Your job is to set down the stretch of entries that opens with the line containing "(** The scan" and closes with the line containing "(indexedAttestation : IndexedAttestation) : result". Keep both end lines, copy each exactly, and add nothing.

Supplied data:
________________________________________

(** ** Indexed attestations (eth2/beacon/indexed.go) *)

(** Modelled from the spec: the ordering methods of [ValidatorSet] are
    declared outside the sources at hand; the set is kept in ascending
    order of index, so [Less] compares two entries with [<]. *)
Definition ValidatorSet_Less (a b : ValidatorIndex) : bool := a <? b.

(** [sort.IsSorted(indices)]: no entry is [Less] than the entry before it. *)
Fixpoint IsSorted (indices : ValidatorSet) : bool :=
  match indices with
  | a :: (b :: _) as rest => negb (ValidatorSet_Less b a) && IsSorted rest
  | _ => true
  end.

(** The scan [for i := 1; i < len(indices); i++] for two equal neighbours;
    [indices] here is the slice from position [i-1] on. *)
Fixpoint find_duplicate (i : Z) (indices : ValidatorSet) : option error :=
  match indices with
  | a :: (b :: _) as rest =>
      if a =? b then Some (ErrIndicesDuplicate (i - 1) i b)
      else find_duplicate (i + 1) rest
  | _ => None
  end.

Definition ValidateIndexedAttestationIndicesSet (spec : Spec)
    (indexedAttestation : IndexedAttestation) : result ValidatorSet :=
  let indices : ValidatorSet := AttestingIndices indexedAttestation in
  let count := len indices in
  if MAX_VALIDATORS_PER_COMMITTEE spec <? count then Err (ErrIndicesCount count)
  else if len indices <=? 0 then Err ErrEmptyAttestation
  else if negb (IsSorted indices) then Err ErrIndicesNotSorted
  else match find_duplicate 1 indices with
       | Some e => Err e
       | None => Ok indices
       end.

Definition ValidateIndexedAttestationNoSignature (spec : Spec)
    (state : BeaconStateView) (indexedAttestation : IndexedAttestation)
  : option error :=
  error_of (
    do indices <- ValidateIndexedAttestationIndicesSet spec indexedAttestation ;;
    do last_index <- index_at indices (len indices - 1) ;;
    if IsValidIndex state last_index then Ok tt else Err ErrIndexOutOfRange).

(** ** The epoch statistics collector *)

(** [math.MaxU64] *)
Definition MaxU64 (a b : Z) : Z := Z.max a b.

(** [spec.GetChurnLimit]; the integer division panics on a zero quotient. *)
Definition GetChurnLimit (spec : Spec) (activeValidatorCount : Z) : result Z :=
  if CHURN_LIMIT_QUOTIENT spec =? 0 then Err PanicDivideByZero
  else Ok (MaxU64 (MIN_PER_EPOCH_CHURN_LIMIT spec)
                  (activeValidatorCount / CHURN_LIMIT_QUOTIENT spec)).

(** *** Pass 1: one iteration per validator *)

(** The writes through [status := &out.Statuses[i]] of one iteration. *)
Definition collect_status (prevEpoch currentEpoch : Epoch) (flat : FlatValidator)
    (status : AttesterStatus) : AttesterStatus :=
  let status := set_Validator flat status in
  let status := set_AttestedProposer ValidatorIndexMarker status in
  let status :=
    if Slashed flat then status else or_Flags UnslashedAttester status in
  let status :=
    if IsActive flat prevEpoch
       || (Slashed flat && (wrap64 (prevEpoch + 1) <? WithdrawableEpoch flat))
    then or_Flags EligibleAttester status else status in
  set_Active (IsActive flat currentEpoch) status.

(** The writes to the queues and totals of [out], and to [activeCount], of
    one iteration. *)
Definition collect_queues (spec : Spec) (currentEpoch slashingsEpoch : Epoch)
    (i : ValidatorIndex) (flat : FlatValidator)
    (acc : EpochProcess * Z) : EpochProcess * Z :=
  let (out, activeCount) := acc in
  let out :=
    if Slashed flat then
      if slashingsEpoch =? WithdrawableEpoch flat
      then set_IndicesToSlash (IndicesToSlash out ++ [i]) out else out
    else out in
  let active := IsActive flat currentEpoch in
  let activeCount := if active then activeCount + 1 else activeCount in
  let out :=
    if active
    then set_TotalActiveStake
           (wrap64 (TotalActiveStake out + EffectiveBalance flat)) out
    else out in
  let out :=
    if (ActivationEligibilityEpoch flat =? FAR_FUTURE_EPOCH)
       && (EffectiveBalance flat =? MAX_EFFECTIVE_BALANCE spec)
    then set_IndicesToSetActivationEligibility
           (IndicesToSetActivationEligibility out ++ [i]) out
    else out in
  let out :=
    if (ActivationEpoch flat =? FAR_FUTURE_EPOCH)
       && (ActivationEligibilityEpoch flat <=? currentEpoch)
    then set_IndicesToMaybeActivate (IndicesToMaybeActivate out ++ [i]) out
    else out in
  let out :=
    if active && (EffectiveBalance flat <=? EJECTION_BALANCE spec)
       && (ExitEpoch flat =? FAR_FUTURE_EPOCH)
    then set_IndicesToEject (IndicesToEject out ++ [i]) out
    else out in
  (out, activeCount).

(** The loop [for i := ValidatorIndex(0); true; i++] over the registry
    iterator; [vals] is what the iterator has left to yield.  The counters
    [i] and [activeCount] never exceed the registry length, a [uint64], so
    their increments are written without reduction. *)
Fixpoint collect_validators (ctx : Context) (spec : Spec)
    (prevEpoch currentEpoch slashingsEpoch : Epoch)
    (i : ValidatorIndex) (vals : list FlatValidator)
    (acc : EpochProcess * Z) : result (EpochProcess * Z) :=
  do cancelled <- (if Z.land i (Z.shiftl 1 10 - 1) =? 0
                then poll ctx (PollValidator i) else Ok tt) ;;
  match vals with
  | [] => Ok acc
  | flat :: rest =>
      do statuses <- modify_at (Statuses (fst acc)) i
                    (collect_status prevEpoch currentEpoch flat) ;;
      let acc := (set_Statuses statuses (fst acc), snd acc) in
      collect_validators ctx spec prevEpoch currentEpoch slashingsEpoch
        (i + 1) rest
        (collect_queues spec currentEpoch slashingsEpoch i flat acc)
  end.

(** *** The maybe-activate ordering *)

(** [out.Statuses[valIndex].Validator.ActivationEligibilityEpoch], read by
    the comparison of the sort.  Every queued index was written by pass 1,
    so the read is in range; outside the range the model reads zero. *)
Definition eligibility_of (statuses : list AttesterStatus)
    (valIndex : ValidatorIndex) : Epoch :=
  match index_at statuses valIndex with
  | Ok status => ActivationEligibilityEpoch (Validator status)
  | Err _ => 0
  end.

(** The [less] closure handed to [sort.Slice]. *)
Definition maybe_activate_less (statuses : list AttesterStatus)
    (valIndexA valIndexB : ValidatorIndex) : bool :=
  let a := eligibility_of statuses valIndexA in
  let b := eligibility_of statuses valIndexB in
  if a =? b then valIndexA <? valIndexB else a <? b.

________________________________________

Reply:
(** The scan [for i := 1; i < len(indices); i++] for two equal neighbours;
    [indices] here is the slice from position [i-1] on. *)
Fixpoint find_duplicate (i : Z) (indices : ValidatorSet) : option error :=
  match indices with
  | a :: (b :: _) as rest =>
      if a =? b then Some (ErrIndicesDuplicate (i - 1) i b)
      else find_duplicate (i + 1) rest
  | _ => None
  end.

Definition ValidateIndexedAttestationIndicesSet (spec : Spec)
    (indexedAttestation : IndexedAttestation) : result ValidatorSet :=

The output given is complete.